В конце января я уехал в Краков по делу об устройстве наследства Яна Станиславского. Там провозились с братом покойного около недели, сортируя картины, этюды, распределяя их по музеям Польши. Работали в холодном помещении, оба простудились, нажили себе ревматизм, все же дело закончили. Составили протокол, его подписали и передали все богатое художественное наследство Станиславского на места.

Тем временем из Лозанны стали поступать вести более успокоительные. Ольга была у знаменитого Ру, и тот, после долгого исследования, признал, что операция не нужна, что все дело в нервах, советовал чаще быть в обществе, не предаваться унынию… Ольга уехала в Болье, попала к карнавалу, там было много русских знакомых, сразу самочувствие стало иным, уныния как не бывало…

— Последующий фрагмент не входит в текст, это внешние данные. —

Lemma pack_lo hi lo : byte lo -> Z.land (pack hi lo) 0xff = lo.
Proof.
  intros Hlo. change 0xff with (Z.ones 8). rewrite Z.land_ones by lia.
  rewrite pack_add by done. unfold byte in *. change (2 ^ 8) with 256. zlia.
Qed.

Lemma pack_hi hi lo : byte lo -> Z.shiftr (pack hi lo) 8 = hi.
Proof.
  intros Hlo. rewrite Z.shiftr_div_pow2 by lia. rewrite pack_add by done.
  unfold byte in *. change (2 ^ 8) with 256. zlia.
Qed.

(** The checksum of a message, as [eMBRTUSend] appends it. *)
Definition crc_tail (l : list Z) : list Z :=
  let c := usMBCRC16 l (zlen l) in [u8 (Z.land c 0xff); u8 (Z.shiftr c 8)].

Lemma crc_tail_state l : crc_tail l = [(crc_state l).2; (crc_state l).1].
Proof.
  unfold crc_tail. rewrite usMBCRC16_state, take_zlen.
  destruct (crc_state_ok l) as [Hh Hl]. rewrite pack_lo, pack_hi by done.
  unfold byte in *. by rewrite !(wrapu_small 8) by lia.
Qed.

Lemma crc_tail_bytes l : Forall byte (crc_tail l).
Proof. rewrite crc_tail_state. destruct (crc_state_ok l). by rewrite !Forall_cons. Qed.

Lemma crc_tail_accepted l : crc_state (l ++ crc_tail l) = (0, 0).
Proof.
  unfold crc_state at 1. rewrite foldl_app, crc_tail_state.
  exact (crc_byte_self _ (crc_state_ok l)).
Qed.

Lemma usMBCRC16_zero l : usMBCRC16 l (zlen l) = 0 <-> crc_state l = (0, 0).
Proof.
  rewrite usMBCRC16_state, take_zlen. destruct (crc_state_ok l) as [Hh Hl].
  rewrite pack_zero by done. destruct (crc_state l); simpl. split; [intros [-> ->]|intros [= -> ->]]; done.
Qed.

(** Both arguments of a step can be recovered from its result. *)
Lemma lo_table_perm :
  forallb (fun i => forallb (fun j => (negb (zget aucCRCLo i =? zget aucCRCLo j)) || (i =? j))
    (Z.of_nat <$> seq 0 256)) (Z.of_nat <$> seq 0 256) = true.
Proof. vm_compute. reflexivity. Qed.

Lemma lo_table_inj i j : byte i -> byte j -> zget aucCRCLo i = zget aucCRCLo j -> i = j.
Proof.
  intros Hi Hj E. pose proof lo_table_perm as H. rewrite forallb_forall in H.
  specialize (H i (in_index i Hi)). rewrite forallb_forall in H.
  specialize (H j (in_index j Hj)). rewrite E, Z.eqb_refl in H. by apply Z.eqb_eq.
Qed.

Lemma lxor_cancel x y z : Z.lxor x z = Z.lxor y z -> x = y.
Proof.
  intros H. apply (f_equal (fun v => Z.lxor v z)) in H.
  by rewrite !Z.lxor_assoc, Z.lxor_nilpotent, !Z.lxor_0_r in H.
Qed.

Lemma crc_byte_inj st st' b b' :
  crc_ok st -> crc_ok st' -> byte b -> byte b' -> crc_byte st b = crc_byte st' b' ->
  st.1 = st'.1 /\ Z.lxor st.2 b = Z.lxor st'.2 b'.
Proof.
  intros [H1 H2] [H1' H2'] Hb Hb' [= E1 E2].
  apply lo_table_inj in E1; [|by apply byte_lxor..]. split; [|done].
  rewrite E1 in E2. pose proof (table_bytes (Z.lxor st'.2 b')) as [HH _].
  pose proof (byte_lxor _ _ H1 HH). pose proof (byte_lxor _ _ H1' HH).
  rewrite !(wrapu_small 8) in E2 by (unfold byte in *; lia). by eapply lxor_cancel.
Qed.

Lemma crc_fold_inj l st st' :
  crc_ok st -> crc_ok st' -> Forall byte l ->
  foldl crc_byte st l = foldl crc_byte st' l -> st = st'.
Proof.
  revert st st'. induction l as [|b l IH]; intros st st' Hst Hst' Hl E; [done|].
  apply Forall_cons in Hl as [Hb Hl]. cbn [foldl] in E.
  apply IH in E; [|by apply crc_byte_ok..|done].
  apply crc_byte_inj in E as [E1 E2]; [|done..]. apply lxor_cancel in E2.
  destruct st, st'; simpl in *; congruence.
Qed.

(** Two neighbouring bytes can be recovered too: an error burst of up to 16
    bits within two bytes never goes unnoticed. *)
Lemma crc_two_bytes st x y x' y' :
  crc_ok st -> byte x -> byte y -> byte x' -> byte y' ->
  foldl crc_byte st [x; y] = foldl crc_byte st [x'; y'] -> x = x' /\ y = y'.
Proof.
  intros Hst Hx Hy Hx' Hy' E. cbn [foldl] in E.
  apply crc_byte_inj in E as [E1 E2]; [|by try apply crc_byte_ok..].
  cbn [crc_byte fst snd] in E1. destruct Hst as [H1 H2].
  apply lo_table_inj in E1; [|by apply byte_lxor..].
  assert (x = x') as <-.
  { rewrite !(Z.lxor_comm st.2) in E1. by eapply lxor_cancel. }
  split; [done|]. rewrite !(Z.lxor_comm (crc_byte st x).2) in E2. by eapply lxor_cancel.
Qed.
(* ===== verification/ModbusRtu.v ===== *)
(** * Modbus RTU framing

    [components/net/freemodbus/modbus/rtu/mbrtu.c] and the port layer under it
    ([port/portserial.c], [port/portevent.c], [port/porttimer.c]): the receive,
    transmit and t3.5 state machines, which run in the UART interrupt, in the
    transmitter thread and in a timer callback, and the calls of the protocol
    layer that take a received frame and start a reply.

    The port is kept as the flags the state machines can see: whether the
    receive interrupt is enabled, whether the event that drives the transmitter
    thread is set, whether the t3.5 timer runs, the pending bits of the slave's
    event object and the bytes written to the UART.  Array accesses are checked:
    an index outside [ucRTUBuf] is a fault. *)

From S2P Require Import Prelude ModbusCrc.
Import ModbusCrc.

Module ModbusRtu.

(** ** Data *)

(** [mb.h]: [eMBErrorCode]. *)
Inductive eMBErrorCode :=
  MB_ENOERR | MB_ENOREG | MB_EINVAL | MB_EPORTERR | MB_ENORES | MB_EIO | MB_EILLSTATE
  | MB_ETIMEDOUT.

Inductive eMBRcvState := STATE_RX_INIT | STATE_RX_IDLE | STATE_RX_RCV | STATE_RX_ERROR.
Inductive eMBSndState := STATE_TX_IDLE | STATE_TX_XMIT.

#[global] Instance eMBErrorCode_dec : EqDecision eMBErrorCode.
Proof. solve_decision. Defined.
#[global] Instance eMBRcvState_dec : EqDecision eMBRcvState.
Proof. solve_decision. Defined.
#[global] Instance eMBSndState_dec : EqDecision eMBSndState.
Proof. solve_decision. Defined.

Definition MB_SER_PDU_SIZE_MIN : Z := 4.
Definition MB_SER_PDU_SIZE_MAX : Z := 60.
Definition MB_SER_PDU_SIZE_CRC : Z := 2.
Definition MB_SER_PDU_ADDR_OFF : Z := 0.
Definition MB_SER_PDU_PDU_OFF : Z := 1.

(** [mbport.h]: [eMBEventType]. *)
Definition EV_READY : Z := 1.
Definition EV_FRAME_RECEIVED : Z := 2.
Definition EV_EXECUTE : Z := 4.
Definition EV_FRAME_SENT : Z := 8.

(** The port layer. *)
Record mbport := mk_port {
  rx_int : bool;          (** RX interrupt enabled *)
  trans_start : bool;     (** EVENT_SERIAL_TRANS_START in [event_serial] *)
  t35_on : bool;          (** [timer] linked *)
  t35_ticks : Z;          (** its period *)
  xSlaveOsEvent : Z;      (** the pending events *)
  uart_out : list Z;      (** bytes written to the device, oldest first *)
}.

В феврале я привез образа для наружных мозаик. Их одобрили. Тогда же был возобновлен с Харитоненками разговор об иконостасе для Сумского собора, сооружаемого на их средства. Дал условное согласие начать работать образа тотчас по окончании Великокняжеской церкви.

В тот же год Русским музеем был приобретен «Димитрий Царевич убиенный». Я предложил гр<афу> Д. И. Толстому взять у меня «Царевича» за минимальную цену (три тысячи рублей). Картину эту даже дягилевцы, в те дни от меня далекие, не решались браковать, я же считал эту вещь лучшей после «Варфоломея». Поступление ее в музей всеми встречено было сочувственно.

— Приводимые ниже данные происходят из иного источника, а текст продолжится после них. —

Lemma cb_write pre bs post regs calls a n :
  regs_ok regs -> 0 <= a -> 0 <= n -> a + n <= 12 -> zlen bs = 2 * n -> Forall byte bs ->
  eMBRegHoldingCB (zlen pre) (u16 (a + 1)) n MB_REG_WRITE (mk_dev (pre ++ bs ++ post) regs calls) =
  Some (MB_ENOERR, mk_dev (pre ++ bs ++ post) (spec_write a (bytes_words bs) regs).1
    (calls ++ (spec_write a (bytes_words bs) regs).2)).
Proof.
  intros [Hl Hw] Ha Hn Hs Hm Hb. unfold eMBRegHoldingCB, S_REG_HOLDING_START, S_REG_HOLDING_NREGS.
  rewrite cb_addr by (unfold word; lia). rewrite Z.sub_0_r, (wrapu_small 16 a) by lia.
  do 2 (case_bool; [|lia]). cbn [andb].
  assert (zlen (take (Z.to_nat a) regs) = a) as Ht by (rewrite zlen_take; lia).
  assert (regs = take (Z.to_nat a) regs ++ slice regs a n ++ drop (Z.to_nat a + Z.to_nat n) regs) as Er.
  { unfold slice. rewrite <- drop_drop, take_drop. by rewrite take_drop. }
  pose proof (hold_write_run (Z.to_nat n) pre bs post (take (Z.to_nat a) regs) (slice regs a n)
    (drop (Z.to_nat a + Z.to_nat n) regs) calls) as H'.
  rewrite <- Er, Ht in H'. rewrite H'; clear H'.
  - cbn [mbind option_bind spec_write fst snd]. unfold update, saves.
    rewrite (zlen_bytes_words n) by (done || lia). rewrite Z2Nat.id by lia.
    rewrite (length_bytes_words (Z.to_nat n)) by (unfold zlen in *; lia). done.
  - done.
  - unfold zlen in *. lia.
  - unfold slice. rewrite length_take, length_drop. unfold zlen in *. lia.
  - lia.
Qed.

В апреле через Афины и Константинополь Ольга вернулась домой; выглядела она отлично, казалось, что тревога об ее слухе, о здоровье надолго будет позабыта. Помню, вернулась моя дочка без багажа. Ее сундук, по недосмотру, вместо Триеста заслали в Венецию, а так как квитанцию на него дочь доверила на пути начальнику какой-то маленькой станции, то он, в свою очередь, мог поступить с ней также легкомысленно. Однако этого не случилось. Вскоре было получено извещение, что багаж найден, затем он был доставлен в полной исправности в Киев.

Прошла Пасха. Мы начали разорять наше старое гнездо, укладываться для переезда в Москву. Последнюю ночь мы провели у друзей. На другой день были проводы.

На вокзале собрались все, с кем прожили мы долгие годы, с кем сроднились. Я не думал, что прощание будет таким трогательным, даже болезненным… Много горячих чувств было высказано нашими друзьями, знакомыми, и долго оставались мы под впечатлением этих часов разлуки.